§ **WHAT YOU ARE ASKED TO DO**: Your task is to repeat each record verbatim, exactly as it was written.

[Opening DATA SUPPLIED section]

Definition vector_spec (vector : msrp_attribute -> list msrp_attribute -> S
                                 -> res (bool * list msrp_attribute * S)) : Prop :=
  forall pre a r st, emit_at pre eof (pos st) -> Q st -> vector_room pre a r ->
  returns (vector a r st) (vector_writes pre a r st).

End Vector.

(** A message that cannot be sent. *)
Lemma vector_gives_up {S} (pos : S -> emit_st) Q t eof pre a r st l' st' :
  pdu_event (app_sndmsg (applicant a)) (reg_mrp_state (registrar a)) = None -> Q st' ->
  vector_writes pos Q t eof pre a r st (true, l', st').
Proof.
  intros H HQ. split_and!; [done | | done]. intros Hs. apply Forall_cons_iff in Hs as [Hs _]. by destruct Hs.
Qed.

(** The header of [svector] in front of its body. *)
Lemma emit_at_svector t (lva : bool) pre (g : list msrp_attribute) tl p eof :
  g <> [] -> let body := match g with a :: _ => first_bytes (key a) | [] => [] end
                         ++ events_bytes t g in
  let hdr := Zlen g + (if lva then 8192 else 0) in
  p = Zlen pre + 2 + Zlen body -> p + Zlen tl = eof ->
  emit_at (pre ++ svector t lva g) eof
    (EmitSt (pre ++ [hdr / 256; hdr mod 256] ++ body ++ tl) p p false true).
Proof.
  intros Hg body hdr Hp Hl. exists tl. unfold svector. fold body hdr.
  cbn [e_buf e_vp]. rewrite !length_app. cbn [length app].
  split_and!; [by rewrite <- app_assoc | lia | lia].
Qed.
(* ===== verification/Daemon.v ===== *)
(** * mrpd.c: the command dispatcher, the event loop and the start of the daemon

    The daemon sees its applications through the interface [MrpApp]; what it
    relies on is [MrpAppOk], which MVRP, MMRP and MSRP discharge. *)

From S2P Require Import Prelude Os Parse Eui64Set Mrp MrpProps Attr AttrProps AppProps AppCmd.
From S2P Require Import Mvrp MvrpProps MvrpTheorems MvrpCmd.
From S2P Require Import Mmrp MmrpList MmrpEmit MmrpProps MmrpTheorems MmrpCmd.
From S2P Require Import Msrp MsrpOps MsrpList MsrpEmit MsrpProps MsrpCmd.
From Stdlib Require Import ZArith Lia.
From stdpp Require Import base tactics sets list strings option gmap.
Open Scope Z_scope.

(** ** The interface of an application *)

(** [D] is the application's database; the world is shared.  The first argument
    of the operations that transmit is the application's socket. *)
Class MrpApp (D : Type) := {
  ma_timers : D -> mrp_database;
  ma_recv_msg : Z -> recv_result -> D -> world -> res (D * world);
  ma_event : Z -> mrp_event -> D -> world -> res (D * world);
  ma_recv_cmd : Z -> list Z -> Z -> sockaddr_in -> option D -> world
                -> res (Z * option D * world);
  ma_bye : sockaddr_in -> option D -> world -> option D * world;
  ma_reclaim : option D -> world -> option D * world
}.

(** The handlers keep the invariant [I] on databases within the bound [small],
    for frames that satisfy [F], and only extend the world. *)
Class MrpAppOk (D : Type) `{!MrpApp D} (I : D -> world -> Prop) (small : D -> Prop)
    (F : recv_result -> Prop) : Prop := {
  ok_world : forall d w w', I d w -> w_extends w w' -> I d w';
  ok_recv_msg : forall sock r d w, I d w -> F r ->
    returns (ma_recv_msg sock r d w) (fun '(d', w') => I d' w' /\ w_extends w w');
  ok_event : forall sock e d w, I d w -> small d ->
    returns (ma_event sock e d w) (fun '(d', w') => I d' w' /\ w_extends w w');
  ok_recv_cmd : forall sock buf buflen c d w, I d w -> small d -> cmd_buf_ok buf ->
    buflen <= MAX_MRPD_CMDSZ ->
    returns (ma_recv_cmd sock buf buflen c (Some d) w)
      (fun '(_, od, w') => (exists d', od = Some d' /\ I d' w') /\ w_extends w w');
  ok_recv_cmd_null : forall sock buf buflen c w, cmd_buf_ok buf ->
    returns (ma_recv_cmd sock buf buflen c None w)
      (fun '(_, od, w') => od = None /\ w_extends w w');
  ok_bye : forall c d w, I d w ->
    exists d', ma_bye c (Some d) w = (Some d', w) /\ I d' w;
  ok_bye_null : forall c w, ma_bye c None w = (None, w);
  ok_reclaim : forall d w, I d w -> exists d' w',
    ma_reclaim (Some d) w = (Some d', w') /\ I d' w' /\ w_extends w w';
  ok_reclaim_null : forall w, ma_reclaim None w = (None, w)
}.

(** ** The daemon *)

Record daemon (D1 D2 D3 : Type) := Daemon {
  MMRP_db : option D1;
  MVRP_db : option D2;
  MSRP_db : option D3;
  d_w : world;
  mmrp_enable : bool;
  mvrp_enable : bool;
  msrp_enable : bool;
  mmrp_socket : Z;
  mvrp_socket : Z;
  msrp_socket : Z;
  periodic_timer : Z;
  gc_timer : Z;
  mrp_periodic_state : option timer_state
}.
Arguments Daemon {D1 D2 D3}.
Arguments MMRP_db {D1 D2 D3}.
Arguments MVRP_db {D1 D2 D3}.
Arguments MSRP_db {D1 D2 D3}.
Arguments d_w {D1 D2 D3}.
Arguments mmrp_enable {D1 D2 D3}.
Arguments mvrp_enable {D1 D2 D3}.
Arguments msrp_enable {D1 D2 D3}.
Arguments mmrp_socket {D1 D2 D3}.
Arguments mvrp_socket {D1 D2 D3}.
Arguments msrp_socket {D1 D2 D3}.
Arguments periodic_timer {D1 D2 D3}.
Arguments gc_timer {D1 D2 D3}.
Arguments mrp_periodic_state {D1 D2 D3}.

(** What one return of [select] and the reads after it deliver: the ready
    descriptors, a control datagram with its sender, and a frame per socket. *)
Record select_result := Select {
  sel_fds : list Z;
  sel_ctl : recv_result;
  sel_client : sockaddr_in;
  sel_mmrp : recv_result;
  sel_mvrp : recv_result;
  sel_msrp : recv_result
}.

Definition FD_ISSET (fd : Z) (i : select_result) : bool := bool_decide (fd ∈ sel_fds i).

[Closing DATA SUPPLIED section]

§ **ANSWER FOR THE TASK**:
Definition vector_spec (vector : msrp_attribute -> list msrp_attribute -> S
                                 -> res (bool * list msrp_attribute * S)) : Prop :=
  forall pre a r st, emit_at pre eof (pos st) -> Q st -> vector_room pre a r ->
  returns (vector a r st) (vector_writes pre a r st).

End Vector.

(** A message that cannot be sent. *)
Lemma vector_gives_up {S} (pos : S -> emit_st) Q t eof pre a r st l' st' :
  pdu_event (app_sndmsg (applicant a)) (reg_mrp_state (registrar a)) = None -> Q st' ->
  vector_writes pos Q t eof pre a r st (true, l', st').
Proof.
  intros H HQ. split_and!; [done | | done]. intros Hs. apply Forall_cons_iff in Hs as [Hs _]. by destruct Hs.
Qed.

(** The header of [svector] in front of its body. *)
Lemma emit_at_svector t (lva : bool) pre (g : list msrp_attribute) tl p eof :
  g <> [] -> let body := match g with a :: _ => first_bytes (key a) | [] => [] end
                         ++ events_bytes t g in
  let hdr := Zlen g + (if lva then 8192 else 0) in
  p = Zlen pre + 2 + Zlen body -> p + Zlen tl = eof ->
  emit_at (pre ++ svector t lva g) eof
    (EmitSt (pre ++ [hdr / 256; hdr mod 256] ++ body ++ tl) p p false true).
Proof.
  intros Hg body hdr Hp Hl. exists tl. unfold svector. fold body hdr.
  cbn [e_buf e_vp]. rewrite !length_app. cbn [length app].
  split_and!; [by rewrite <- app_assoc | lia | lia].
Qed.
(* ===== verification/Daemon.v ===== *)
(** * mrpd.c: the command dispatcher, the event loop and the start of the daemon

    The daemon sees its applications through the interface [MrpApp]; what it
    relies on is [MrpAppOk], which MVRP, MMRP and MSRP discharge. *)

From S2P Require Import Prelude Os Parse Eui64Set Mrp MrpProps Attr AttrProps AppProps AppCmd.
From S2P Require Import Mvrp MvrpProps MvrpTheorems MvrpCmd.
From S2P Require Import Mmrp MmrpList MmrpEmit MmrpProps MmrpTheorems MmrpCmd.
From S2P Require Import Msrp MsrpOps MsrpList MsrpEmit MsrpProps MsrpCmd.
From Stdlib Require Import ZArith Lia.
From stdpp Require Import base tactics sets list strings option gmap.
Open Scope Z_scope.

(** ** The interface of an application *)

(** [D] is the application's database; the world is shared.  The first argument
    of the operations that transmit is the application's socket. *)
Class MrpApp (D : Type) := {
  ma_timers : D -> mrp_database;
  ma_recv_msg : Z -> recv_result -> D -> world -> res (D * world);
  ma_event : Z -> mrp_event -> D -> world -> res (D * world);
  ma_recv_cmd : Z -> list Z -> Z -> sockaddr_in -> option D -> world
                -> res (Z * option D * world);
  ma_bye : sockaddr_in -> option D -> world -> option D * world;
  ma_reclaim : option D -> world -> option D * world
}.

(** The handlers keep the invariant [I] on databases within the bound [small],
    for frames that satisfy [F], and only extend the world. *)
Class MrpAppOk (D : Type) `{!MrpApp D} (I : D -> world -> Prop) (small : D -> Prop)
    (F : recv_result -> Prop) : Prop := {
  ok_world : forall d w w', I d w -> w_extends w w' -> I d w';
  ok_recv_msg : forall sock r d w, I d w -> F r ->
    returns (ma_recv_msg sock r d w) (fun '(d', w') => I d' w' /\ w_extends w w');
  ok_event : forall sock e d w, I d w -> small d ->
    returns (ma_event sock e d w) (fun '(d', w') => I d' w' /\ w_extends w w');
  ok_recv_cmd : forall sock buf buflen c d w, I d w -> small d -> cmd_buf_ok buf ->
    buflen <= MAX_MRPD_CMDSZ ->
    returns (ma_recv_cmd sock buf buflen c (Some d) w)
      (fun '(_, od, w') => (exists d', od = Some d' /\ I d' w') /\ w_extends w w');
  ok_recv_cmd_null : forall sock buf buflen c w, cmd_buf_ok buf ->
    returns (ma_recv_cmd sock buf buflen c None w)
      (fun '(_, od, w') => od = None /\ w_extends w w');
  ok_bye : forall c d w, I d w ->
    exists d', ma_bye c (Some d) w = (Some d', w) /\ I d' w;
  ok_bye_null : forall c w, ma_bye c None w = (None, w);
  ok_reclaim : forall d w, I d w -> exists d' w',
    ma_reclaim (Some d) w = (Some d', w') /\ I d' w' /\ w_extends w w';
  ok_reclaim_null : forall w, ma_reclaim None w = (None, w)
}.

(** ** The daemon *)

Record daemon (D1 D2 D3 : Type) := Daemon {
  MMRP_db : option D1;
  MVRP_db : option D2;
  MSRP_db : option D3;
  d_w : world;
  mmrp_enable : bool;
  mvrp_enable : bool;
  msrp_enable : bool;
  mmrp_socket : Z;
  mvrp_socket : Z;
  msrp_socket : Z;
  periodic_timer : Z;
  gc_timer : Z;
  mrp_periodic_state : option timer_state
}.
Arguments Daemon {D1 D2 D3}.
Arguments MMRP_db {D1 D2 D3}.
Arguments MVRP_db {D1 D2 D3}.
Arguments MSRP_db {D1 D2 D3}.
Arguments d_w {D1 D2 D3}.
Arguments mmrp_enable {D1 D2 D3}.
Arguments mvrp_enable {D1 D2 D3}.
Arguments msrp_enable {D1 D2 D3}.
Arguments mmrp_socket {D1 D2 D3}.
Arguments mvrp_socket {D1 D2 D3}.
Arguments msrp_socket {D1 D2 D3}.
Arguments periodic_timer {D1 D2 D3}.
Arguments gc_timer {D1 D2 D3}.
Arguments mrp_periodic_state {D1 D2 D3}.

(** What one return of [select] and the reads after it deliver: the ready
    descriptors, a control datagram with its sender, and a frame per socket. *)
Record select_result := Select {
  sel_fds : list Z;
  sel_ctl : recv_result;
  sel_client : sockaddr_in;
  sel_mmrp : recv_result;
  sel_mvrp : recv_result;
  sel_msrp : recv_result
}.

Definition FD_ISSET (fd : Z) (i : select_result) : bool := bool_decide (fd ∈ sel_fds i).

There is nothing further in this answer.